When the assumption fails, the hazard ratio can be genuinely misleading. This happens more often than many researchers acknowledge. Populations that include people with different susceptibilities to the event, or treatments whose effects change over time, will almost always violate proportional hazards to some degree. In those situations, the HR can deviate substantially from what you’d see on the actual survival or risk scale.

Why HR Doesn’t Equal Risk Reduction

One of the most common misinterpretations is treating a hazard ratio as if it were a straightforward risk reduction. If the HR is 0.60, it’s tempting to say “the treatment reduces the risk of death by 40%.” But the relative reduction in the actual risk of death up to any given time point is always less than what the hazard ratio implies. This has been demonstrated mathematically for any survival distribution.

The reason is that the hazard ratio describes a reduction in the instantaneous rate of events, not in the cumulative chance of experiencing the event. These two things diverge more and more as time passes. So when you see a reported HR of 0.60, the true relative risk reduction at any specific follow-up point will be smaller than 40%. The HR captures a reduction in the rate of events, not the probability of ultimately avoiding the event altogether.

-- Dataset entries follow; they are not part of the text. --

(** X6. A width of nine or more cannot be served from the scratch array of
    eight: whatever the value and whatever [val] is, [AppendInt] panics with
    index -1 out of range, and that is the only panic it has. *)
Theorem AppendInt_width_over_eight (v w : Z) (s : gmap nat (list Z) * Buffer) :
  (9 ≤ w < 2 ^ 63 → AppendInt val growslice v w s = IndexOutOfRange (-1))
  ∧ (∀ i, AppendInt val growslice v w s = IndexOutOfRange i → i = -1).
Proof.
  split.
  - intros Hw. unfold AppendInt. by rewrite AppendInt_repr_wide.
  - intros i H. unfold AppendInt in H.
    destruct (AppendInt_repr val v w) as [d|j|] eqn:Hd; [done| |done].
    cbn [mbind run_bind] in H. injection H as <-.
    by apply AppendInt_repr_panics in Hd.
Qed.

(** X7. On every buffer, [Append] and [AppendByte] return, and [Bytes] then
    reads what it read before followed by the bytes given, whether the
    array was grown or not; two [Append]s read as one [Append] of the two
    runs of bytes joined. *)
Theorem Append_appends (d d' : list Z) (x : Z) (s : gmap nat (list Z) * Buffer) :
  slice_ok s.1 s.2 →
  (∃ s1, Append growslice d s = Ret ((), s1)
         ∧ slice_ok s1.1 s1.2 ∧ Bytes s1 = Bytes s ++ d)
  ∧ (∃ s2, AppendByte growslice x s = Ret ((), s2)
           ∧ slice_ok s2.1 s2.2 ∧ Bytes s2 = Bytes s ++ [x])
  ∧ (∃ s3 s4, (Append growslice d;; Append growslice d') s = Ret ((), s3)
              ∧ Append growslice (d ++ d') s = Ret ((), s4)
              ∧ Bytes s3 = Bytes s4).
Proof.
  intros Hok. split; [|split].
  - apply (emits_Append growslice d s Hok).
  - apply (emits_AppendByte growslice x s Hok).
  - pose proof (emits_seq _ _ _ _ (emits_Append growslice d) (emits_Append growslice d')
                  s Hok) as (s3 & H3 & _ & Hb3).
    pose proof (emits_Append growslice (d ++ d') s Hok) as (s4 & H4 & _ & Hb4).
    exists s3, s4. split; [done|]. split; [done|]. by rewrite Hb3, Hb4.
Qed.

End Buffer_contract.

(** ** The array is reused *)

Section Reuse.

Variable val : Z.
Variable growslice : nat → nat → nat.
Variable pal : Palette.
Variable pkgdir : list Z.
Context {rt : Runtime}.

Lemma same_array_refl s : same_array s s.
Proof. by repeat split. Qed.

Lemma same_array_trans s1 s2 s3 :
  same_array s1 s2 → same_array s2 s3 → same_array s1 s3.
Proof.
  intros (Hd1 & Hc1 & Ho1) (Hd2 & Hc2 & Ho2). repeat split; [congruence..|].
  intros q Hq. rewrite Ho2, Ho1; [done..|congruence].
Qed.

Lemma append_in_place h b d :
  (len b + length d ≤ cap h b)%nat →
  same_array (h, b) (append growslice h b d)
  ∧ len (append growslice h b d).2 = (len b + length d)%nat.
Proof.
  intros Hfit. unfold append. case_decide; [|lia].
  destruct b as [[p|] n]; simpl in *.
  - split; [|done]. unfold same_array, cap, backing in *; simpl in *.
    split; [done|]. split.
    + rewrite lookup_insert_eq. simpl.
      rewrite !length_app, length_take, length_drop. lia.
    + intros q Hq. apply lookup_insert_ne. congruence.
  - unfold cap, backing in Hfit; simpl in Hfit.
    split; [apply same_array_refl|simpl; lia].
Qed.

Lemma then_text_Ret r1 r2 d :
  r1 +++ r2 = Ret d → ∃ d1 d2, r1 = Ret d1 ∧ r2 = Ret d2 ∧ d = d1 ++ d2.
Proof.
  destruct r1 as [d1| |]; [|done..]. destruct r2 as [d2| |]; [|done..].
  unfold then_text; simpl. intros [= <-]. by exists d1, d2.
Qed.

Lemma within_ret : within (mret ()) (Ret []).
Proof.
  intros s d [= <-] _ _. exists s. split; [done|]. split; [apply same_array_refl|].
  simpl. lia.
Qed.

Lemma within_seq p q r1 r2 : within p r1 → within q r2 → within (p;; q) (r1 +++ r2).
Proof.
  intros Hp Hq s d Hd Hok Hfit.
  apply then_text_Ret in Hd as (d1 & d2 & -> & -> & ->).
  rewrite length_app in Hfit.
  destruct (Hp s d1 eq_refl Hok) as (s1 & Hs1 & Hsame1 & Hlen1); [lia|].
  pose proof Hsame1 as (_ & Hcap1 & _).
  destruct (Hq s1 d2 eq_refl) as (s2 & Hs2 & Hsame2 & Hlen2).
  { unfold slice_ok. lia. }
  { lia. }
  exists s2. unfold mbind, fmt_bind. rewrite Hs1. split; [done|].
  split; [by eapply same_array_trans|]. rewrite length_app. lia.
Qed.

How Hazard Ratios Are Reported

Under the CONSORT 2025 guidelines, which govern how randomized trials are published, every primary and secondary outcome must include an estimated effect size with a measure of precision, typically a 95% confidence interval. For survival data, the hazard ratio is one of the standard effect measures, alongside differences in median survival time. Researchers must also report the number of participants in each analysis group and the number with available data at each time point.

When you’re reading a published study, look for the HR, its confidence interval, and the p-value together. A small p-value combined with a confidence interval that doesn’t cross 1.0 indicates a statistically significant difference. But be aware of a technical quirk: the confidence interval from a Cox model (called a Wald interval) can occasionally include 1.0 even when the log-rank test’s p-value is below 0.05. This discrepancy comes from slightly different mathematical approaches. When it happens, the log-rank-based confidence interval is generally considered more reliable.